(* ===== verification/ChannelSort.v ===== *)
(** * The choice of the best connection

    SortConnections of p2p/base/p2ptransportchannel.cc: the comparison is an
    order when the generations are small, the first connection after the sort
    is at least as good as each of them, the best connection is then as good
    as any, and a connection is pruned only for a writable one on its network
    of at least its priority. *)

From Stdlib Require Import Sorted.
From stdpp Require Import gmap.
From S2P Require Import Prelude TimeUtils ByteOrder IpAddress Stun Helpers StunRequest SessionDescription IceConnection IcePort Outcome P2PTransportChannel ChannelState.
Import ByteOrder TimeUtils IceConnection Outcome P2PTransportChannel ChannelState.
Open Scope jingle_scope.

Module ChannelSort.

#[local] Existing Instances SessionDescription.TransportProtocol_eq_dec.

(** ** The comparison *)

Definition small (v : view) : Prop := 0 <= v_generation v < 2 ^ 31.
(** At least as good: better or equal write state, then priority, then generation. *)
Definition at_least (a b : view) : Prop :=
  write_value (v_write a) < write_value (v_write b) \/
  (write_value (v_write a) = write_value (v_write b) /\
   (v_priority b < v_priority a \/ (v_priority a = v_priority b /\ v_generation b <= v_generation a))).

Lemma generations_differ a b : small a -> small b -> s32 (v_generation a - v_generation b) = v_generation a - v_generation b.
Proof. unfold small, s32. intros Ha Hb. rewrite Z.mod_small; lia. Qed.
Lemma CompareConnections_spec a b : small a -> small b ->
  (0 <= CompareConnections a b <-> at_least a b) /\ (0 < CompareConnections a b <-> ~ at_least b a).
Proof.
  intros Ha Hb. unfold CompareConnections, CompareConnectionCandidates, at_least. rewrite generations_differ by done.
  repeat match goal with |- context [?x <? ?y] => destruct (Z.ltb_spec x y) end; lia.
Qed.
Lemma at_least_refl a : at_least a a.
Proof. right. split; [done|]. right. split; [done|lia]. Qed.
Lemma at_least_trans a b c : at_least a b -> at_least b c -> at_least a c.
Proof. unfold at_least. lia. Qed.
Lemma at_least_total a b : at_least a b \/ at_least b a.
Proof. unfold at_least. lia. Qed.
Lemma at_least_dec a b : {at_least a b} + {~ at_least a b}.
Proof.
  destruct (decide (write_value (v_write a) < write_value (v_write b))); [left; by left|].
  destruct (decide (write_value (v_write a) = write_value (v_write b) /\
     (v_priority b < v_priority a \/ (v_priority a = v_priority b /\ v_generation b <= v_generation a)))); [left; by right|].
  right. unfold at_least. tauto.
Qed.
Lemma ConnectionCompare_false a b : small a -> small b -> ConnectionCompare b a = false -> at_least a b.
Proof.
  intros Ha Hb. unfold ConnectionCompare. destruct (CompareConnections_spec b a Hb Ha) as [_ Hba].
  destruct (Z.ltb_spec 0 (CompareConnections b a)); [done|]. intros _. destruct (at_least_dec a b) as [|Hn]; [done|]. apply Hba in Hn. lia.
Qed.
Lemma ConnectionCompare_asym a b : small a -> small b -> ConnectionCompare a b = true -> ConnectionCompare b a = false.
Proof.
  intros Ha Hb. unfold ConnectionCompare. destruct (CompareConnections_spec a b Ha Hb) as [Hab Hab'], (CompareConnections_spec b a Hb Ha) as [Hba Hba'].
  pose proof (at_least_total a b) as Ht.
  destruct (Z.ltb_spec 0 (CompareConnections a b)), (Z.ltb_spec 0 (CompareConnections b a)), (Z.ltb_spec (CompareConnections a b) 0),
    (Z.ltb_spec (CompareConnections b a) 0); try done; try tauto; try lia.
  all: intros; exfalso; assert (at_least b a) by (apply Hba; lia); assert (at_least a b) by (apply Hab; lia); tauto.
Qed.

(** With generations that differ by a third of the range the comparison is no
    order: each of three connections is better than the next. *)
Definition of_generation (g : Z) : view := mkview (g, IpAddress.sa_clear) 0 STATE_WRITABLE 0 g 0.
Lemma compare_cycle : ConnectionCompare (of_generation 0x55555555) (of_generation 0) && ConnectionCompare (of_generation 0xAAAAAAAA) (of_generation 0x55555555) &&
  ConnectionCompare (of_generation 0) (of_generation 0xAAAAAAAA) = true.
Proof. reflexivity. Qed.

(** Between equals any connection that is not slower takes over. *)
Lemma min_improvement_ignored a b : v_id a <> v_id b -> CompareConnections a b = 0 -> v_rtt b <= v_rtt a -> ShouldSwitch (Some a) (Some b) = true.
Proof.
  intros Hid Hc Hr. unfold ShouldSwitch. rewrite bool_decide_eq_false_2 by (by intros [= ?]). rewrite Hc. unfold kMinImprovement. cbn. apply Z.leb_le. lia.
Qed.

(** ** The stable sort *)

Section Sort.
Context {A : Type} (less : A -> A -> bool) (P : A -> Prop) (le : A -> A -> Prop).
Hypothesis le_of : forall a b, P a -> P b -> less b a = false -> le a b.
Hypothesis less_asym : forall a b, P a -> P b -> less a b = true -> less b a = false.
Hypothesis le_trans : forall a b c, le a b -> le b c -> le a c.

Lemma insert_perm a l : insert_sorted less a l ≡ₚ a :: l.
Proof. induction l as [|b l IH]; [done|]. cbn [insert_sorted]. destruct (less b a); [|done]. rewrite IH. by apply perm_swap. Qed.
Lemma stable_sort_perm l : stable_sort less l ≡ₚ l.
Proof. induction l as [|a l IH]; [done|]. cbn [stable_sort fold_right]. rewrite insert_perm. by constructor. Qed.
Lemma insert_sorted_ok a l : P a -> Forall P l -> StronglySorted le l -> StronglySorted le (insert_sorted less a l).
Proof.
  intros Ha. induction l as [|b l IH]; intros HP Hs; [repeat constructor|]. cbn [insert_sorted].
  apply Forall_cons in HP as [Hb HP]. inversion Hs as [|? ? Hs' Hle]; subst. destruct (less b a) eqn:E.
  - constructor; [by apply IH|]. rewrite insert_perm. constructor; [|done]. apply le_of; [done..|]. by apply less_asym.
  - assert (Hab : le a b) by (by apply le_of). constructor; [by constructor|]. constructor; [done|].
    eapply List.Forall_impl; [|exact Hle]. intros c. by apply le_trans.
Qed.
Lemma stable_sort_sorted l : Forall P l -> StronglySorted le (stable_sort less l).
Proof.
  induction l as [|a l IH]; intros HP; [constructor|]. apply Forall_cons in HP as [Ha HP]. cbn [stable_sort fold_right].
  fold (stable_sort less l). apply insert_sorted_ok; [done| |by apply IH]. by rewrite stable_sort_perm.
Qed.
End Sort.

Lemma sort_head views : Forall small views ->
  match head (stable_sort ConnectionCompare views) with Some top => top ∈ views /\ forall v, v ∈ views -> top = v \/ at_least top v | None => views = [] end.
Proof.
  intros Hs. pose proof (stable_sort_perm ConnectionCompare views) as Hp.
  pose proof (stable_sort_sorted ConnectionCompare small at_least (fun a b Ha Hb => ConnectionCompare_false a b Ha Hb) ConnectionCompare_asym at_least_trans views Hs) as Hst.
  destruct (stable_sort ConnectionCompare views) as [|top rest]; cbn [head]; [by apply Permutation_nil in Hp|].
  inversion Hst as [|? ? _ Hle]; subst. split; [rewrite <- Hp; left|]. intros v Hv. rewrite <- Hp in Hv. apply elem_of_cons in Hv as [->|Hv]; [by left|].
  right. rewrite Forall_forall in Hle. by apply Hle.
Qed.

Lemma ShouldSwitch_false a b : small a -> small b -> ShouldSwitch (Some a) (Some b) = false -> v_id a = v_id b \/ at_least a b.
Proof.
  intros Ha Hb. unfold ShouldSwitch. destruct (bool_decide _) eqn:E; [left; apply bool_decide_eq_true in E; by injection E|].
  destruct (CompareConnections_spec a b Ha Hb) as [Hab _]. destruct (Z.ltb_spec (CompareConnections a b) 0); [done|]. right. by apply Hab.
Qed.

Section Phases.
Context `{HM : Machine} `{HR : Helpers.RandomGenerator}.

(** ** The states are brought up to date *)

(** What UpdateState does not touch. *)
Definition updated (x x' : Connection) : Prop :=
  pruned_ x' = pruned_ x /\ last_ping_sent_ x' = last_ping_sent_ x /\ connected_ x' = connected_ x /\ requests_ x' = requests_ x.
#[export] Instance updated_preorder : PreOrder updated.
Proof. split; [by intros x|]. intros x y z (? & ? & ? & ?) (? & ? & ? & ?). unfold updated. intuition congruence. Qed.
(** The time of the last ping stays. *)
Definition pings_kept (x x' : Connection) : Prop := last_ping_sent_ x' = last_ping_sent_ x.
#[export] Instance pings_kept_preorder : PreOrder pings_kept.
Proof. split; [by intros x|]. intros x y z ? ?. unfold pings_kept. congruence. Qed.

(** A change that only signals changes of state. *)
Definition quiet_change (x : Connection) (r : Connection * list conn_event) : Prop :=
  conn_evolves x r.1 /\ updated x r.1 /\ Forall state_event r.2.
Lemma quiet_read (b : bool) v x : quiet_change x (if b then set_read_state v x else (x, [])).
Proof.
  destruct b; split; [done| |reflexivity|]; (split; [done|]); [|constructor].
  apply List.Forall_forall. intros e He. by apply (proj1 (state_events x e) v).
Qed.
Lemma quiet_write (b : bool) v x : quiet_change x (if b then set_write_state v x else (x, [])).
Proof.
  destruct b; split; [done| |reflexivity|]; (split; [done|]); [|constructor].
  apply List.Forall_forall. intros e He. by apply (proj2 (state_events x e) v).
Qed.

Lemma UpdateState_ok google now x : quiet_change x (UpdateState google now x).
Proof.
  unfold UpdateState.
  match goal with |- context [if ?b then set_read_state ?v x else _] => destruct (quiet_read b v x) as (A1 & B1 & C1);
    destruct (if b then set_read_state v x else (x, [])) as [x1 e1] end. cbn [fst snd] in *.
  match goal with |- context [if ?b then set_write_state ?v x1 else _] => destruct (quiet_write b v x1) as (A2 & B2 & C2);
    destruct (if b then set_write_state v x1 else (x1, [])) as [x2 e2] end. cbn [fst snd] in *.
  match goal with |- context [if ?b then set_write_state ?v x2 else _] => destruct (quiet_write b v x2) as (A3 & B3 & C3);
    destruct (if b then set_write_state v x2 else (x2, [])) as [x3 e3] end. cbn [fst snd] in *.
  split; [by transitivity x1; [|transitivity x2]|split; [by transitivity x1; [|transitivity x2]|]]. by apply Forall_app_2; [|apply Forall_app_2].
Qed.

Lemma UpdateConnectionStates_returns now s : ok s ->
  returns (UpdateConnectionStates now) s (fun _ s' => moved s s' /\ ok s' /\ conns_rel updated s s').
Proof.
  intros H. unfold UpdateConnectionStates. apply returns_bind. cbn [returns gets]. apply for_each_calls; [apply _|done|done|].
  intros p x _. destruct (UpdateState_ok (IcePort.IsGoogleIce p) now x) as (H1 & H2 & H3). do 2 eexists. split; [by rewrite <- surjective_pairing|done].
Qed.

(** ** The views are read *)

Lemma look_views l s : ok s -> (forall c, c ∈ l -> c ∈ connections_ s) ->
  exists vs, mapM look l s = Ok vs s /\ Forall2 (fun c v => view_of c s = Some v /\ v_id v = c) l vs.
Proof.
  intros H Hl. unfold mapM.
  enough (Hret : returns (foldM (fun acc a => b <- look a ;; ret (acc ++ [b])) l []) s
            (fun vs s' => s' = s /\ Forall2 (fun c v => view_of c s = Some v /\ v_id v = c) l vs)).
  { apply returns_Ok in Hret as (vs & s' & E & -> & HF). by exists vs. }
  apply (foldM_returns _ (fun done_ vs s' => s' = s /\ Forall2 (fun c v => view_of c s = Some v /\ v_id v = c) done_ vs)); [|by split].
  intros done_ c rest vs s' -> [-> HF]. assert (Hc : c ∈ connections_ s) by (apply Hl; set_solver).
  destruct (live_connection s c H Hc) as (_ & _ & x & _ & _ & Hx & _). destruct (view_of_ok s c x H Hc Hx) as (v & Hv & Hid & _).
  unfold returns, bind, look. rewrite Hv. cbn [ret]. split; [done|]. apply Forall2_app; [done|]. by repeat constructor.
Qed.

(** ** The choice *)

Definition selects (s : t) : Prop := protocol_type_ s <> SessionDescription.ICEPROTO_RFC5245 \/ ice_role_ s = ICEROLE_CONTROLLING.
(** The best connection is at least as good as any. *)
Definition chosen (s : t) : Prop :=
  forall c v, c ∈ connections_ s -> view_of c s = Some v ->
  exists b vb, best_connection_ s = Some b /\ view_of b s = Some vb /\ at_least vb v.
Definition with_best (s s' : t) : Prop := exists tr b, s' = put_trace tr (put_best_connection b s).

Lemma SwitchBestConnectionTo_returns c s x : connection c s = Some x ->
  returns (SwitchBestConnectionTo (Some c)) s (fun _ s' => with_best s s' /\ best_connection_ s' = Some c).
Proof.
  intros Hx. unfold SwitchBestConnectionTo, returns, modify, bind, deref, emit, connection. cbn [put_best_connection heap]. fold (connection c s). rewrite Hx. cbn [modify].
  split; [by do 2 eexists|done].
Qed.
--
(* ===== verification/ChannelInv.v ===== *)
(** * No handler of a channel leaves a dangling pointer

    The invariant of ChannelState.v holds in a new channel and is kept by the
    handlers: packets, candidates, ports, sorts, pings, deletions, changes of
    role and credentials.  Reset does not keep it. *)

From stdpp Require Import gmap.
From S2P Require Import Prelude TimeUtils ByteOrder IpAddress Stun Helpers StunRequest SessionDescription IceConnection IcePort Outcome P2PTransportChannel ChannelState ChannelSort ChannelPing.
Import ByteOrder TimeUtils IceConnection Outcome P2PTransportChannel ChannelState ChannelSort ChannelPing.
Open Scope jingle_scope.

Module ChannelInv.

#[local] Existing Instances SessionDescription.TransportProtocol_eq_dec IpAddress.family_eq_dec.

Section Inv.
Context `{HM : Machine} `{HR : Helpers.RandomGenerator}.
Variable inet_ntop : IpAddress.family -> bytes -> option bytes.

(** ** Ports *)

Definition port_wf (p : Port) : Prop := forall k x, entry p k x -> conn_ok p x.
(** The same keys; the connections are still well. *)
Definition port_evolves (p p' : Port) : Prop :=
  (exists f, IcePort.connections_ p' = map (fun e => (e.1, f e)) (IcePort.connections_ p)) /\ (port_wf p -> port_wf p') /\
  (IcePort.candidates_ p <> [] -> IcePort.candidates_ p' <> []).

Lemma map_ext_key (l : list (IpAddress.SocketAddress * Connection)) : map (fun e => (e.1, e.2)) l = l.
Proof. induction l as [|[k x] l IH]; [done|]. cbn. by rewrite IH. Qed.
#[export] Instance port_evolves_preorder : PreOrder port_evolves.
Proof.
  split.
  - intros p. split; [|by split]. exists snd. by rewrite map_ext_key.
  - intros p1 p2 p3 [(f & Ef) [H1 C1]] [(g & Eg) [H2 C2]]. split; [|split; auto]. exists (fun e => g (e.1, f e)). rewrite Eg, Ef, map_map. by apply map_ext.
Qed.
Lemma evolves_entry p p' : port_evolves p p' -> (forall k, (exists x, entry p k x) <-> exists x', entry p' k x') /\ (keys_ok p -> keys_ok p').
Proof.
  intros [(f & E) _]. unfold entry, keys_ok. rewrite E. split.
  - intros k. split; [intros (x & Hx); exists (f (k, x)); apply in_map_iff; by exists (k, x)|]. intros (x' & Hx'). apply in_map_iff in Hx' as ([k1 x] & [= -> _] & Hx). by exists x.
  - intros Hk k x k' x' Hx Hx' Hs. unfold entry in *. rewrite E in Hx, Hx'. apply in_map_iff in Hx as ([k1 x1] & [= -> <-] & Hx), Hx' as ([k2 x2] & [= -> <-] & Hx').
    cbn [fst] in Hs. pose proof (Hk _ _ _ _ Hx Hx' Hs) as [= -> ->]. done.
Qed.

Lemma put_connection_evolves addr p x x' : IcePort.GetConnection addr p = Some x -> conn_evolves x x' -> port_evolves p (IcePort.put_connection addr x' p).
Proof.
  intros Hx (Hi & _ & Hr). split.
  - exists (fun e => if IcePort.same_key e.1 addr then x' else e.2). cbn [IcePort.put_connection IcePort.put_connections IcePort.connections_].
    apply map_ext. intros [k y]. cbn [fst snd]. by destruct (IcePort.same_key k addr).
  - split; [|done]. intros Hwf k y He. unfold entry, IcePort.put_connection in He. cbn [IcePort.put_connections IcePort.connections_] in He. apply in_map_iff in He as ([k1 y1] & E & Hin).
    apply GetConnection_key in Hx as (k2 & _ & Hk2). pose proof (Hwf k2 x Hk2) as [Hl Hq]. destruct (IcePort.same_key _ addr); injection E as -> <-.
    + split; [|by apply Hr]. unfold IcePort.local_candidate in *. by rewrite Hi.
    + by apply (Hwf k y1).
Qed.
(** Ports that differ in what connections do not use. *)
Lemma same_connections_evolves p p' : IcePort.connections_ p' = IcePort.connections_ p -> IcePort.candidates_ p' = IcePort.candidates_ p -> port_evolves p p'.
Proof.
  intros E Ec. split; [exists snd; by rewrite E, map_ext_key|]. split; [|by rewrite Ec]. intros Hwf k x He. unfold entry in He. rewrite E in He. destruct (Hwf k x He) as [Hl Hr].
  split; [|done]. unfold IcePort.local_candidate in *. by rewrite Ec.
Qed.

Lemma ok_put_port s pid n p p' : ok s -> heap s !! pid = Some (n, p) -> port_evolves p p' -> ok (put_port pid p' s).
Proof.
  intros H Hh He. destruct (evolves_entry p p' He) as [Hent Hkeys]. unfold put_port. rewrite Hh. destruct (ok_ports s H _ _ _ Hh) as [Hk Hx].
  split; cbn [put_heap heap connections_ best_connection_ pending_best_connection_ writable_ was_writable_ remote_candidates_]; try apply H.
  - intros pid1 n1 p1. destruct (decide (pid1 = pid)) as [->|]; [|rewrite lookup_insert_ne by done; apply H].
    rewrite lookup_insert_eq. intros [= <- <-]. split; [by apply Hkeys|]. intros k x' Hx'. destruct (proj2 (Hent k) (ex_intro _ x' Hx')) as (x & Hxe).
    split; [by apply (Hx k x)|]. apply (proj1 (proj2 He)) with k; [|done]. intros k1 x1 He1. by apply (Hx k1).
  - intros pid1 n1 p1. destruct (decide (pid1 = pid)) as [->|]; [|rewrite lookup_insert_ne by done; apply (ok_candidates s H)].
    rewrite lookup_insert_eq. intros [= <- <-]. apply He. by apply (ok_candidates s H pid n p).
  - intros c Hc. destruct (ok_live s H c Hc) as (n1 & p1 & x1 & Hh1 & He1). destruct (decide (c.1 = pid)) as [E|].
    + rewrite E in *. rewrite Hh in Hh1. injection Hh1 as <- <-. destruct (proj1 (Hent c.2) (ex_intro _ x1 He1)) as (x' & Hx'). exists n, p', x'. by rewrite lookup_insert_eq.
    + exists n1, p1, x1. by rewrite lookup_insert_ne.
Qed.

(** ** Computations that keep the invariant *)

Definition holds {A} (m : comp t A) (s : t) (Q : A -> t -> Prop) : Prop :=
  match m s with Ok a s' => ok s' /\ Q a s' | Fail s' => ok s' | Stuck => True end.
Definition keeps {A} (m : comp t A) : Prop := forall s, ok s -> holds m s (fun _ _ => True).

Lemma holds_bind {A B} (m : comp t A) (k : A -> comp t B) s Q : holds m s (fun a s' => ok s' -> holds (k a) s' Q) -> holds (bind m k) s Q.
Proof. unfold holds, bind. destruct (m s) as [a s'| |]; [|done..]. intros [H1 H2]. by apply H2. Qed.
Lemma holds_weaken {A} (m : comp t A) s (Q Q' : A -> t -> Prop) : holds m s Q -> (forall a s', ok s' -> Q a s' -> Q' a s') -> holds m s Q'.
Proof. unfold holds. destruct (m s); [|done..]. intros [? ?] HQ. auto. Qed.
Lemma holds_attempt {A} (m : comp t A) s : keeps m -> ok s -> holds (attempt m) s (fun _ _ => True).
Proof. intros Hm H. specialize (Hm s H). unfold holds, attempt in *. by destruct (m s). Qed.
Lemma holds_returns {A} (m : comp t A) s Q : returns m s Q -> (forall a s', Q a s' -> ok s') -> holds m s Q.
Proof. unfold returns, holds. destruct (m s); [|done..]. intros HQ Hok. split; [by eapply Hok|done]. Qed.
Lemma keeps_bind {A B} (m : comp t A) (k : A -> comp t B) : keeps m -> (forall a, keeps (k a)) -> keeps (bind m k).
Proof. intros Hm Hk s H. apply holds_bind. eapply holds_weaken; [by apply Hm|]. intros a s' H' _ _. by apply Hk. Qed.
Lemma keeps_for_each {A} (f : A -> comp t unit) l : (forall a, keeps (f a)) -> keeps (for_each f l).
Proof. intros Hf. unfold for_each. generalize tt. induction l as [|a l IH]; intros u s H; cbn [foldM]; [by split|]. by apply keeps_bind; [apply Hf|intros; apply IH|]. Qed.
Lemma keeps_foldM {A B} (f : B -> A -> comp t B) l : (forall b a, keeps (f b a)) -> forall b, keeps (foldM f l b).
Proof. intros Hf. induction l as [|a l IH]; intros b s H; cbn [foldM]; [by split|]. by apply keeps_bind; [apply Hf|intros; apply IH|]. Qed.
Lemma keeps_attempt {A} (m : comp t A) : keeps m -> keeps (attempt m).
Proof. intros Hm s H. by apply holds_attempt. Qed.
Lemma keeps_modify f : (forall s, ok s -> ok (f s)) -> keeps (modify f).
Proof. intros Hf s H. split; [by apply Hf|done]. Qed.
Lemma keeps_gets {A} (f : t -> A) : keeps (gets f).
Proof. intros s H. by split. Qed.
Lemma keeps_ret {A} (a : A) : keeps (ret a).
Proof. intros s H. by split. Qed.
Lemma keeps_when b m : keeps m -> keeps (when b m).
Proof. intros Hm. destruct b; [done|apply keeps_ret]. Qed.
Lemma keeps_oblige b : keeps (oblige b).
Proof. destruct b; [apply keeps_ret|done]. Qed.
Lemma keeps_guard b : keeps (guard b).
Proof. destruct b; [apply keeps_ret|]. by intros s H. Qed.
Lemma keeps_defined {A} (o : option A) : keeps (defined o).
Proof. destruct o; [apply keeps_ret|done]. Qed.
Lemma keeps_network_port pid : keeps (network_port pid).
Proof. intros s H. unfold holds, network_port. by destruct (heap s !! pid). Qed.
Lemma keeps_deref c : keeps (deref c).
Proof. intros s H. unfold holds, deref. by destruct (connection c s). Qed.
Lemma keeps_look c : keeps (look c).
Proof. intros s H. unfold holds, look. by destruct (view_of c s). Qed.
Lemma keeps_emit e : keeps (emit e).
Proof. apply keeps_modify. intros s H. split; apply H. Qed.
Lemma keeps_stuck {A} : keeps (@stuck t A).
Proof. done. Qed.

_Instructions to follow_
What you return must be the lines above that run from the line with "Hypothesis le_of : forall" to the line with "induction l as [|a l IH]; intros HP;", inclusive, each copied exactly.

_Response_
Hypothesis le_of : forall a b, P a -> P b -> less b a = false -> le a b.
Hypothesis less_asym : forall a b, P a -> P b -> less a b = true -> less b a = false.
Hypothesis le_trans : forall a b c, le a b -> le b c -> le a c.

Lemma insert_perm a l : insert_sorted less a l ≡ₚ a :: l.
Proof. induction l as [|b l IH]; [done|]. cbn [insert_sorted]. destruct (less b a); [|done]. rewrite IH. by apply perm_swap. Qed.
Lemma stable_sort_perm l : stable_sort less l ≡ₚ l.
Proof. induction l as [|a l IH]; [done|]. cbn [stable_sort fold_right]. rewrite insert_perm. by constructor. Qed.
Lemma insert_sorted_ok a l : P a -> Forall P l -> StronglySorted le l -> StronglySorted le (insert_sorted less a l).
Proof.
  intros Ha. induction l as [|b l IH]; intros HP Hs; [repeat constructor|]. cbn [insert_sorted].
  apply Forall_cons in HP as [Hb HP]. inversion Hs as [|? ? Hs' Hle]; subst. destruct (less b a) eqn:E.
  - constructor; [by apply IH|]. rewrite insert_perm. constructor; [|done]. apply le_of; [done..|]. by apply less_asym.
  - assert (Hab : le a b) by (by apply le_of). constructor; [by constructor|]. constructor; [done|].
    eapply List.Forall_impl; [|exact Hle]. intros c. by apply le_trans.
Qed.
Lemma stable_sort_sorted l : Forall P l -> StronglySorted le (stable_sort less l).
Proof.
  induction l as [|a l IH]; intros HP; [constructor|]. apply Forall_cons in HP as [Ha HP]. cbn [stable_sort fold_right].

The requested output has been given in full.